Battery of Galaxy J5
The phone has a rather “under the norm” battery, putting in just a 2600 mAh powerhouse under the hood. Though Samsung, somehow has managed to get the best of this powerhouse , making the J5 lasting more longer than expected.
Even with heavy usage, the battery managed to power the phone with a decent 10 hour runtime, but this included heavy gaming, multi tasking, continuous usage of mobile data etc. Cutting the gaming and video streaming, the battery had more juice to offer the user.
The Korean giants have done a decent work in making the phone with a decent display, a good build quality, and more than expected battery life. Performance wise the TouchWiz UI has shown some required improvements making it comparatively more snappier than its prior versions.

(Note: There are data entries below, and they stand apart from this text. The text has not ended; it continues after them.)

(** [semver::Version::parse] on the strings [parse_version] hands it, which
    hold dots and numeric characters: [major.minor.patch] of ASCII digits
    and nothing after it.  A pre-release or build suffix would need a '-'
    or '+', and any other byte, such as one of a non-ASCII numeric
    character, is an unexpected character. *)
Definition semver_parse (s : string) : option Version :=
  match s with
  | EmptyString => None                                          (* Empty *)
  | _ =>
    match numeric_identifier s with
    | Some (maj, String c1 r1) =>
      if is_dot c1 then
        match numeric_identifier r1 with
        | Some (mi, String c2 r2) =>
          if is_dot c2 then
            match numeric_identifier r2 with
            | Some (pa, EmptyString) => Some (mkv maj mi pa)
            | _ => None
            end
          else None
        | _ => None
        end
      else None
    | _ => None
    end
  end.

(** [match parts.len() { 1 => .., 2 => .., _ => parts.join(".") }] *)
Definition normalize (parts : list string) : string :=
  match parts with
  | [p] => p ++ ".0.0"
  | [p; q] => p ++ "." ++ q ++ ".0"
  | _ => join_dot parts
  end.

(** [ModInfo::parse_version]. *)
Definition parse_version (version_str : string) : option Version :=
  let cleaned := clean version_str in
  match cleaned with
  | EmptyString => None
  | _ =>
    let cleaned := trim_end_dots cleaned in
    let cleaned := if starts_with_dot cleaned then "0" ++ cleaned else cleaned in
    let parts := filter is_nonempty (split_dot cleaned) in
    match parts with
    | [] => None
    | _ => semver_parse (normalize parts)
    end
  end.

(** The non-empty dot-separated segments of a string. *)
Definition segments (s : string) : list string := filter is_nonempty (split_dot s).

(** The decimal digits of [n], most significant first, before [acc]
    ([Display] of [u64]); [fuel] bounds the number of digits. *)
Fixpoint dec_aux (fuel : nat) (n : N) (acc : string) : string :=
  match fuel with
  | O => acc
  | S f =>
      let acc' := String (ascii_of_N (48 + n mod 10)) acc in
      if (n <? 10)%N then acc' else dec_aux f (n / 10) acc'
  end.

(** [n.to_string()] for a [u64]: [n] has at most [log2 n + 1] digits. *)
Definition to_dec (n : N) : string := dec_aux (S (N.to_nat (N.log2 n))) n EmptyString.

(** [impl Display for semver::Version] on a version without pre-release
    or build metadata: [{major}.{minor}.{patch}]. *)
Definition to_string (v : Version) : string :=
  to_dec v.(major) ++ "." ++ to_dec v.(minor) ++ "." ++ to_dec v.(patch).

(** [impl Ord for semver::Version] on versions without pre-release or build
    metadata: [major], then [minor], then [patch]. *)
Definition cmp (a b : Version) : comparison :=
  match N.compare a.(major) b.(major) with
  | Eq =>
      match N.compare a.(minor) b.(minor) with
      | Eq => N.compare a.(patch) b.(patch)
      | c => c
      end
  | c => c
  end.

End Version.

(* ------------------------------------------------------------------ *)
(** ** [ModInfo::update_from] (crates/nmm-core/src/mod_info.rs)

    [url::Url] is kept as its text, [DateTime<Utc>] as a timestamp, and
    [semver::Version] as the record above; the merge never looks inside
    these values. *)

Module ModInfo.
Import Version.

Record ModInfo := mkmi {
  id : option string;
  download_id : option string;
  name : string;
  file_name : string;
  version : string;
  machine_version : option Version;
  author : option string;
  description : option string;
  category_id : option Z;
  custom_category_id : option Z;
  website : option string;
  download_date : option Z;
  install_date : option Z;
  is_endorsed : option bool;
  load_order : option Z;
  last_known_version : option string;
  screenshot : option (list N);
  update_warning_enabled : bool;
  update_checks_enabled : bool;
  new_load_order : option Z
}.

(** [ModInfo::new]: the two names, everything else [Default::default()]. *)
Definition new (name file_name : string) : ModInfo :=
  mkmi None None name file_name "" None None None None None None None None None None
    None None false false None.

Definition is_none {A} (o : option A) : bool :=
  match o with None => true | Some _ => false end.

Definition is_empty (s : string) : bool :=
  match s with EmptyString => true | _ => false end.

(** [update_option!], [update_string!], [update_bool!] *)
Definition update_option {A} (overwrite_all : bool) (self other : option A) : option A :=
  if overwrite_all || is_none self then other else self.

Definition update_string (overwrite_all : bool) (self other : string) : string :=
  if overwrite_all || is_empty self then other else self.

Definition update_bool (overwrite_all : bool) (self other : bool) : bool :=
  if overwrite_all then other else self.
(** The map document points at [name.png] and its origin is
    [[x - 5.0, y - 5.0, 0]] for the x of a centerline waypoint and the y of
    a centerline waypoint ([min] returns an element of its argument). *)
Theorem create_map_yaml_origin_attained (name : string) (wps : list waypoint)
  (doc : json) :
  create_map_yaml name wps = Some doc ->
  exists w1 w2, In w1 wps /\ In w2 wps /\
    json_get doc "origin"%string =
      Some (JArr [JNum (x_m w1 - 5.0); JNum (y_m w2 - 5.0); JInt 0]) /\
    json_get doc "image"%string = Some (JStr (name ++ ".png")).
Proof.
  unfold create_map_yaml.
  destruct (py_min (map x_m wps)) as [mx|] eqn:Ex; [|discriminate].
  destruct (py_max (map x_m wps)); [|discriminate].
  destruct (py_min (map y_m wps)) as [my|] eqn:Ey; [|discriminate].
  destruct (py_max (map y_m wps)); [|discriminate].
  intros H. injection H as <-.
  apply py_min_spec in Ex as [Hx _]. apply py_min_spec in Ey as [Hy _].
  apply in_map_iff in Hx as [w1 [<- Hw1]]. apply in_map_iff in Hy as [w2 [<- Hw2]].
  exists w1, w2. split; [exact Hw1|]. split; [exact Hw2|].
  split; reflexivity.
Qed.

Lemma create_map_yaml_origin_attained_witness :
  exists doc,
  create_map_yaml "marina" [mk_waypoint 0 0 0 3 4 0 0 0 0 0 0; wp_zero] = Some doc /\
  exists w1 w2, In w1 [mk_waypoint 0 0 0 3 4 0 0 0 0 0 0; wp_zero] /\
    In w2 [mk_waypoint 0 0 0 3 4 0 0 0 0 0 0; wp_zero] /\
    json_get doc "origin"%string =
      Some (JArr [JNum (x_m w1 - 5.0); JNum (y_m w2 - 5.0); JInt 0]) /\
    json_get doc "image"%string = Some (JStr ("marina" ++ ".png")).
Proof.
  eexists. split; [reflexivity|].
  apply (create_map_yaml_origin_attained "marina"
           [mk_waypoint 0 0 0 3 4 0 0 0 0 0 0; wp_zero]).
  reflexivity.
Defined.

Lemma create_centerline_is_some f values n :
  is_some (create_centerline_waypoint f values n) =
  is_some (create_centerline_waypoint f values 0).
Proof.
  destruct (create_centerline_waypoint f values n) as [w|] eqn:E;
  destruct (create_centerline_waypoint f values 0) as [w0|] eqn:E0; try reflexivity.
  - destruct (create_centerline_any_id f values n 0 w E) as [w' E']. congruence.
  - destruct (create_centerline_any_id f values 0 n w0 E0) as [w' E']. congruence.
Qed.

Lemma create_iqp_is_some f values n :
  is_some (create_iqp_waypoint f values n 1) = is_some (create_iqp_waypoint f values 0 1).
Proof.
  destruct (create_iqp_waypoint f values n 1) as [w|] eqn:E;
  destruct (create_iqp_waypoint f values 0 1) as [w0|] eqn:E0; try reflexivity.
  - destruct (create_iqp_any_id f values n 0 w E) as [w' E']. congruence.
  - destruct (create_iqp_any_id f values 0 n w0 E0) as [w' E']. congruence.
Qed.

Lemma create_sp_is_some f values n :
  is_some (create_sp_waypoint f values n) = is_some (create_sp_waypoint f values 0).
Proof.
  destruct (create_sp_waypoint f values n) as [w|] eqn:E;
  destruct (create_sp_waypoint f values 0) as [w0|] eqn:E0; try reflexivity.
  - destruct (create_sp_any_id f values n 0 w E) as [w' E']. congruence.
  - destruct (create_sp_any_id f values 0 n w0 E0) as [w' E']. congruence.
Qed.

Lemma row_valid_is_some f values :
  row_valid f values =
  is_some (create_centerline_waypoint f values 0) &&
  is_some (create_iqp_waypoint f values 0 1) &&
  is_some (create_sp_waypoint f values 0).
Proof.
  unfold row_valid.
  destruct (create_centerline_waypoint f values 0);
  destruct (create_iqp_waypoint f values 0 1);
  destruct (create_sp_waypoint f values 0); reflexivity.
Qed.

Lemma convert_rows_counts (f : string -> option R) rows cl iqp sp :
  let '(cl', iqp', sp') := convert_rows f rows cl iqp sp in
  List.length cl' = List.length cl +
    List.length (filter (fun v => is_some (create_centerline_waypoint f v 0)) rows) /\
  List.length iqp' = List.length iqp +
    List.length (filter (fun v => is_some (create_centerline_waypoint f v 0) &&
                                  is_some (create_iqp_waypoint f v 0 1)) rows) /\
  List.length sp' = List.length sp + List.length (filter (row_valid f) rows).
Proof.
  revert cl iqp sp; induction rows as [|v rest IH]; intros cl iqp sp.
  - simpl. lia.
  - cbn [convert_rows filter]. rewrite row_valid_is_some.
    rewrite <- (create_centerline_is_some f v (List.length cl)).
    rewrite <- (create_iqp_is_some f v (List.length iqp)).
    rewrite <- (create_sp_is_some f v (List.length sp)).
    destruct (create_centerline_waypoint f v (List.length cl)) as [w1|]; cbn [is_some andb].
    + destruct (create_iqp_waypoint f v (List.length iqp) 1) as [w2|]; cbn [is_some andb].
      * destruct (create_sp_waypoint f v (List.length sp)) as [w3|]; cbn [is_some andb].
        -- specialize (IH (cl ++ [w1]) (iqp ++ [w2]) (sp ++ [w3])).
           destruct (convert_rows f rest _ _ _) as [[a b] c].
           rewrite !length_app in IH. simpl in *. lia.
        -- specialize (IH (cl ++ [w1]) (iqp ++ [w2]) sp).
           destruct (convert_rows f rest _ _ _) as [[a b] c].
           rewrite !length_app in IH. simpl in *. lia.
      * specialize (IH (cl ++ [w1]) iqp sp).
        destruct (convert_rows f rest _ _ _) as [[a b] c].
        rewrite !length_app in IH. simpl in *. lia.
    + specialize (IH cl iqp sp).
      destruct (convert_rows f rest _ _ _) as [[a b] c]. exact IH.
Qed.
Lemma instanceStep_progress c k d s s' :
  Main.reachable c s -> Main.instanceStep k d s = Some s' ->
  potential s' < potential s.
Proof.
  intros Hs H. apply instanceStep_inv in H as (inst & inst' & Hk & Hth & ->).
  unfold potential. simpl.
  pose proof (Forall_lookup_1 _ _ _ _ (inv_ok _ _ (reachable_invariant _ _ Hs)) Hk)
    as Hok.
  pose proof (instanceThread_workLeft _ _ _ _ _ _ Hok Hth).
  rewrite (sumZ_map_insert _ _ _ inst) by done. lia.
Qed.

Lemma find_mover stop (l : list Instance) :
  (forall k inst, l !! k = Some inst -> canMove stop inst = false)
  \/ exists k inst, l !! k = Some inst /\ canMove stop inst = true.
Proof.
  induction l as [|a l [IH | (k & inst & Hk & Hm)]].
  - left. intros k inst Hk. destruct k; discriminate.
  - destruct (canMove stop a) eqn:Ha.
    + right. exists 0%nat, a. done.
    + left. intros [|k] inst; simpl; [intros [= <-]; exact Ha | apply IH].
  - right. exists (S k), inst. done.
Qed.

Lemma final_terminated s :
  Main.scheduler s = SchedReturned ->
  (forall k inst, Main.instances s !! k = Some inst -> worker inst = Returned) ->
  Main.terminated s.
Proof.
  intros Hsch Hall [|k d]; simpl.
  - unfold Main.schedulerThread. rewrite Hsch. reflexivity.
  - unfold Main.instanceStep. destruct (Main.instances s !! k) as [inst|] eqn:Hk;
      [|reflexivity].
    unfold instanceThread. rewrite (Hall k inst Hk). reflexivity.
Qed.

Lemma reachable_length c s :
  Main.reachable c s -> length (Main.instances s) = Z.to_nat (cfg_n c).
Proof.
  intros Hs. pose proof (inv_ids _ _ (reachable_invariant _ _ Hs)) as Hids.
  apply (f_equal length) in Hids. rewrite !length_map in Hids.
  rewrite Hids. unfold makeInstances. rewrite length_map, length_seq. reflexivity.
Qed.

Lemma something_to_schedule c s :
  0 < cfg_n c
  \/ ~ (1 <= cfg_tanks c /\ 1 <= cfg_healers c /\ 3 <= cfg_dps c) ->
  Main.reachable c s ->
  Main.instances s <> []
  \/ enoughPlayers (Main.tanks s) (Main.healers s) (Main.dps s) = false.
Proof.
  intros Hc Hs. pose proof (reachable_length _ _ Hs) as Hlen.
  pose proof (reachable_invariant _ _ Hs) as I.
  pose proof (inv_tanks _ _ I) as Etk. pose proof (inv_healers _ _ I) as Ehl.
  pose proof (inv_dps _ _ I) as Edp.
  destruct (Main.instances s) as [|a l]; [|left; discriminate].
  right. simpl in Hlen. destruct Hc as [Hn | Hn]; [lia|].
  unfold partiesTotal, sumZ in *. simpl in *.
  apply not_true_is_false. rewrite enoughPlayers_true. lia.
Qed.

Lemma next_effective c s :
  cfg_t1 c <= cfg_t2 c ->
  Main.reachable c s ->
  Main.instances s <> []
  \/ enoughPlayers (Main.tanks s) (Main.healers s) (Main.dps s) = false ->
  (Main.stopFlag s = true /\ Main.terminated s)
  \/ exists l s', Main.step l s = Some s' /\ potential s' < potential s.
Proof.
  intros Ht Hs Hsome. pose proof (reachable_invariant _ _ Hs) as I.
  destruct (reachable_shutdown _ _ Hs) as [Hsched Hexit _].
  assert (Ht' : Main.t1 s <= Main.t2 s)
    by (rewrite (inv_t1 _ _ I), (inv_t2 _ _ I); exact Ht).
  destruct (find_mover (Main.stopFlag s) (Main.instances s))
    as [Hnone | (k & inst & Hk & Hm)].
  2:{ right. unfold canMove in Hm.
      destruct (worker_can_move k s inst Ht' Hk) as [d Hd].
      - destruct (worker inst); done.
      - intros Hw. rewrite Hw in Hm. apply orb_true_iff in Hm. exact Hm.
      - destruct (Main.step (LInst k d) s) as [s'|] eqn:Hstep; [|done].
        exists (LInst k d), s'. split; [exact Hstep|].
        exact (instanceStep_progress c k d s s' Hs Hstep). }
  destruct (Main.stopFlag s) eqn:Hstop.
  - left. split; [reflexivity|]. apply final_terminated; [apply Hsched; reflexivity|].
    intros k inst Hk. specialize (Hnone k inst Hk). unfold canMove in Hnone.
    destruct (worker inst); try done. rewrite orb_true_r in Hnone. discriminate.
  - right.
    assert (Hidle : Forall (fun inst => isFree inst = true) (Main.instances s)).
    { apply Forall_lookup_2. intros k inst Hk.
      specialize (Hnone k inst Hk). unfold canMove in Hnone.
      pose proof (Forall_lookup_1 _ _ _ _ (inv_ok _ _ I) Hk) as Hok.
      pose proof (Forall_lookup_1 _ _ _ _ Hexit Hk) as Hex.
      unfold instanceOk, exitedAfterStop in *. apply isFree_true.
      destruct (worker inst); try done.
      - rewrite orb_false_r in Hnone. tauto.
      - specialize (Hex eq_refl). discriminate. }
    assert (Hloop : Main.scheduler s = SchedLoop).
    { destruct (Main.scheduler s); [reflexivity|].
      pose proof (proj2 Hsched eq_refl). congruence. }
    assert (Hwake : Main.wakeCondition s = true).
    { unfold Main.wakeCondition. destruct (Main.instances s) as [|a l];
        [apply orb_true_r|].
      apply Forall_cons in Hidle as [Ha _]. simpl. rewrite Ha.
      rewrite orb_true_r. reflexivity. }
    destruct (Main.schedulerThread s) as [s'|] eqn:Hstep.
    2:{ unfold Main.schedulerThread in Hstep. rewrite Hloop, Hwake, Hstop in Hstep.
        simpl in Hstep.
        destruct (Main.assignLoop _ _ _ _) as [[[[tk hl] dp] insts] a].
        destruct (negb (enoughPlayers tk hl dp) && negb (existsb isBusy insts));
          discriminate. }
    exists LSched, s'. split; [exact Hstep|].
    destruct (step_progress c LSched s s' Hs Hstep) as [-> | Hlt]; [|exact Hlt].
    exfalso. apply schedulerThread_inv in Hstep
      as (_ & _ & _ & _ & [(Hst & _) | (_ & Hl & Hstop' & _)]); [congruence|].
    destruct (assignLoop_cases (Main.tanks s) (Main.healers s) (Main.dps s)
                (Main.instances s))
      as [[E [He | Hf]] | (l1 & x & l2 & _ & _ & _ & _ & E)];
      rewrite E in Hl; [clear Hl | clear Hl | inversion Hl; lia].
    + rewrite He in Hstop'.
      assert (Hb : existsb isBusy (Main.instances s) = false).
      { apply existsb_false_Forall. eapply Forall_impl; [exact Hidle|].
        intros inst Hf. apply isFree_true in Hf as [Hp Hr].
        unfold isBusy. rewrite Hp, Hr. reflexivity. }
      rewrite Hb in Hstop'. simpl in Hstop'. congruence.
    + destruct Hsome as [Hne | He].
      * destruct (Main.instances s) as [|a l]; [done|].
        apply Forall_cons in Hidle as [Ha _]. simpl in Hf. rewrite Ha in Hf.
        discriminate.
      * rewrite He in Hstop'.
        assert (Hb : existsb isBusy (Main.instances s) = false).
        { apply existsb_false_Forall. eapply Forall_impl; [exact Hidle|].
          intros inst Hfi. apply isFree_true in Hfi as [Hp Hr].
          unfold isBusy. rewrite Hp, Hr. reflexivity. }
        rewrite Hb in Hstop'. simpl in Hstop'. congruence.
Qed.

End Liveness.

(** X16.  Shutdown can always be reached.  With [t1 <= t2], and with at
    least one instance or a pool that cannot form a party, every reachable
    state has a schedule that leads to a state with [stopFlag] set in which
    no thread can take a step.  (With no instance and a pool that can form
    a party there is no such schedule: the scheduler polls for ever.) *)
Theorem shutdown_can_always_be_reached c s :
  cfg_t1 c <= cfg_t2 c ->
  0 < cfg_n c
  \/ ~ (1 <= cfg_tanks c /\ 1 <= cfg_healers c /\ 3 <= cfg_dps c) ->
  Main.reachable c s ->
  exists ls s',
    Main.run ls s = Some s' /\ Main.stopFlag s' = true /\ Main.terminated s'.
Proof.
  intros Ht Hc.
  assert (H : forall m s0,
              Z.to_nat (potential s0) = m -> Main.reachable c s0 ->
              exists ls s', Main.run ls s0 = Some s' /\ Main.stopFlag s' = true
                            /\ Main.terminated s').
  { induction m as [m IH] using lt_wf_ind. intros s0 Hm H0.
    destruct (next_effective c s0 Ht H0 (something_to_schedule c s0 Hc H0))
      as [[Hstop Hterm] | (l & s1 & Hstep & Hlt)].
    - exists [], s0. done.
    - pose proof (Main.reachable_step _ _ _ _ H0 Hstep) as H1.
      pose proof (potential_nonneg c s1 H1) as Hnn.
      destruct (IH (Z.to_nat (potential s1)) ltac:(lia) s1 eq_refl H1)
        as (ls & s' & Hrun & Hres).
      exists (l :: ls), s'. simpl. rewrite Hstep. done. }
  intros Hs. exact (H _ s eq_refl Hs).
Qed.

The only reason you would wanna buy this phone is due the “Samsung” tag attached to it. There seems to be no other reason given the plethora of options available to look from. There are several other phones in the same price bracket that provide double of Samsung’s offerings, be it Xiaomi, Motorola, Lenovo etc. The phone lacks a fingerprint sensor and only has 1GB of RAM available for use after the bootup which narrows down to approx. 700Mb after few days of use. This makes the phone lag, which would be something normal for all the Samsung users, won’t it? The J5 is surely not worth your hard-earned money.